By Josh Cosford, Contributing Editor
Environmentally Acceptable Lubricants, as far as the hydraulics industry is concerned, are fluids offering a reduced impact on the environment. EAL fluids are especially a concern for machinery operating on or around waterways, where the disastrous impact of potentially hazardous and toxic oil is most severe. Many environmental regulations require fluids to be EAL compliant, such as the 2013 VGP, a US regulation to prevent the discharge of toxic lubricants into US waterways.
An EAL hydraulic fluid must meet three primary criteria — they must be biodegradable, not bioaccumulative and low toxicity. In addition, each additive to the fluid must also meet those three criteria, such as viscosity improvers, anti-wear chemicals, or detergents.
Biodegradability defines the capacity of a material to eventually break down into elemental components in the presence of microorganisms. If the base material is something bacteria like to eat, the material will likely break down into water, C02 and some minerals over time. Ideally, those remaining minerals would also be non-toxic. Unfortunately, in some cases, the base material may be manufactured from chemicals not suited for environmental protection, even if bacteria still enjoy it as a meal.
Furthermore, EAL fluids are likely constituted from more pure base oils. The most popular bio-oils are made from vegetable seed oil base-stock, which is naturally biodegradable and safe. Soy or canola stock is popular and inexpensive, relatively speaking, making them the non-toxic choice for EAL Fluids. That doesn’t mean synthetic fluids aren’t an option because paraffin-based oils also offer low toxicity.
Bioaccumulative is likely a new word to fluid power designers. It refers to how some chemicals may accumulate in the cells of organisms, which may pass those chemicals up the food chain, where they eventually become toxic. Even if the chemical is not initially toxic, such as cadmium or lead, years of accumulation result in harmful or fatal effects on the animals at the top of food chains. Imagine plankton that absorbs lead, sardines that eat plankton, herring that eat plankton, and then tuna eat the herring while accumulating the lead initially absorbed in the plankton.

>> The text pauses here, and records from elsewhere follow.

(** ** The environment and the command line of the restic subprocesses *)

Lemma add_restic_env_set (env : gmap string string) (var val : string) :
  (var, val) ∈ RESTIC_ENV_VARS -> add_restic_env env !! var = Some val.
Proof.
  unfold RESTIC_ENV_VARS, add_restic_env. rewrite !elem_of_cons, elem_of_nil.
  intros [E|[E|[E|[E|[]]]]]; injection E as -> ->; simpl;
    repeat (rewrite lookup_insert_eq || rewrite lookup_insert_ne by done);
    done.
Qed.

Lemma add_restic_env_other (env : gmap string string) (var : string) :
  var ∉ RESTIC_ENV_VARS.*1 -> add_restic_env env !! var = env !! var.
Proof.
  unfold RESTIC_ENV_VARS, add_restic_env. simpl.
  rewrite !not_elem_of_cons. intros (H1 & H2 & H3 & H4 & _).
  by rewrite !lookup_insert_ne.
Qed.

Lemma backup_wsl_popens (O : Oracle) (w : World) :
  only is_popen (trace (backup_wsl O w).2) =
  only is_popen (trace w) ++
  [Popen wsl_backup_cmd None
     (Some (add_restic_env (<["WSLENV" := gen_wslenv (environ O)]> (environ O))))].
Proof.
  unfold backup_wsl, wsl_backup_cmd. rewrite bind_run.
  pose proof (sh_popens O) as Hp.
  match goal with
  | |- context [sh O ?c ?k ?i ?e w] =>
      specialize (Hp c k i e w); destruct (sh O c k i e w) as [[r|x] w1]
  end; simpl in *; rewrite ?only_app; simpl; rewrite ?app_nil_r; exact Hp.
Qed.
(** The bytes [bs] stored from offset [off] on; outside the buffer a
    RangeError. *)
Definition store (off : Z) (bs : list Z) (b : Buffer) : option Buffer :=
  if (0 <=? off) && (off + Z.of_nat (List.length bs) <=? byteLength b)
  then Some (firstn (Z.to_nat off) b ++ bs
             ++ skipn (Z.to_nat off + List.length bs) b)
  else None.

(** The low [n] bytes of [v], lowest first: two's complement for a
    negative [v], the value modulo 256^n for one too large. *)
Fixpoint le_bytes (n : nat) (v : Z) : list Z :=
  match n with
  | O => []
  | S k => v mod 256 :: le_bytes k (v / 256)
  end.

Definition bytes_of (n : nat) (v : Z) (littleEndian : bool) : list Z :=
  if littleEndian then le_bytes n v else rev (le_bytes n v).

Definition setUint8 (off v : Z) : Buffer -> option Buffer :=
  store off (le_bytes 1 v).
Definition setUint16 (off v : Z) (littleEndian : bool)
  : Buffer -> option Buffer :=
  store off (bytes_of 2 v littleEndian).
Definition setInt16 (off v : Z) (littleEndian : bool)
  : Buffer -> option Buffer :=
  store off (bytes_of 2 v littleEndian).
Definition setUint32 (off v : Z) (littleEndian : bool)
  : Buffer -> option Buffer :=
  store off (bytes_of 4 v littleEndian).

(** Reading back, as the getters of a DataView do. *)
Fixpoint le_value (bs : list Z) : Z :=
  match bs with
  | [] => 0
  | x :: r => x + 256 * le_value r
  end.

Definition load (off : Z) (n : nat) (b : Buffer) : option (list Z) :=
  if (0 <=? off) && (off + Z.of_nat n <=? byteLength b)
  then Some (firstn n (skipn (Z.to_nat off) b))
  else None.

Definition value_of (bs : list Z) (littleEndian : bool) : Z :=
  le_value (if littleEndian then bs else rev bs).

Definition getUint16 (off : Z) (littleEndian : bool) (b : Buffer)
  : option Z :=
  option_map (fun bs => value_of bs littleEndian) (load off 2 b).
Definition getUint32 (off : Z) (littleEndian : bool) (b : Buffer)
  : option Z :=
  option_map (fun bs => value_of bs littleEndian) (load off 4 b).

(** A number as a signed 16-bit integer. *)
Definition toInt16 (v : Z) : Z :=
  let u := v mod 65536 in if u <? 32768 then u else u - 65536.

Definition getInt16 (off : Z) (littleEndian : bool) (b : Buffer)
  : option Z :=
  option_map (fun bs => toInt16 (value_of bs littleEndian)) (load off 2 b).

Fixpoint charCodes (s : string) : list Z :=
  match s with
  | EmptyString => []
  | String c r => Z.of_nat (Ascii.nat_of_ascii c) :: charCodes r
  end.

(** part_000 239-243: one [setUint8] per character. *)
Fixpoint wavWriteString (offset : Z) (str : string) (view : Buffer)
  : option Buffer :=
  match str with
  | EmptyString => Some view
  | String c r =>
      andThen (setUint8 offset (Z.of_nat (Ascii.nat_of_ascii c)) view)
              (wavWriteString (offset + 1) r)
  end.

(** [for (let i = start; i < stop; i += step)], [step > 0]. *)
Definition range (start stop step : Z) : list Z :=
  map (fun k => start + Z.of_nat k * step)
      (seq 0 (Z.to_nat ((stop - start + step - 1) / step))).

Definition for_range (start stop step : Z)
           (body : Z -> Buffer -> option Buffer) (b : Buffer)
  : option Buffer :=
  fold_left (fun acc i => andThen acc (body i)) (range start stop step)
            (Some b).

Section CreateTimerWav.

(** The synthesis of the bell works on doubles ([Math.sin], [Math.pow]):
    [bellSample n] stands for the integer part of the number [setInt16] is
    given for the [n]-th sample of the bell. *)
Variable bellSample : Z -> Z.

Lubrication manufacturers commonly know bioaccumulative chemicals, so those additives are avoided for EAL fluids. However, to be an EAL certified fluid doesn’t mean your hydraulic oil comes shipped in a 200-gallon drum of rainbows. EAL fluid must contain at least 90% readily biodegradable base oil, up to 5% non-biodegradable compounds that are not bioaccumulative, and the remainder inherently biodegradable. Readily biodegradable compounds must return to within 60-100% of their natural state within 28 days, while inherently biodegradable compounds must do so within 20-60% of their natural state in the same period.
Although currently a requirement to waterways, I would expect that the future of all hydraulic fluids will reside within the EAL camp. Like all bio-oils, EAL lubricants are expensive compared to conventional mineral-based oils. When crude oil is no longer extracted from the Earth one day, we will rely entirely on renewable sources for all lubricants, making EAL fluids less expensive and more readily available.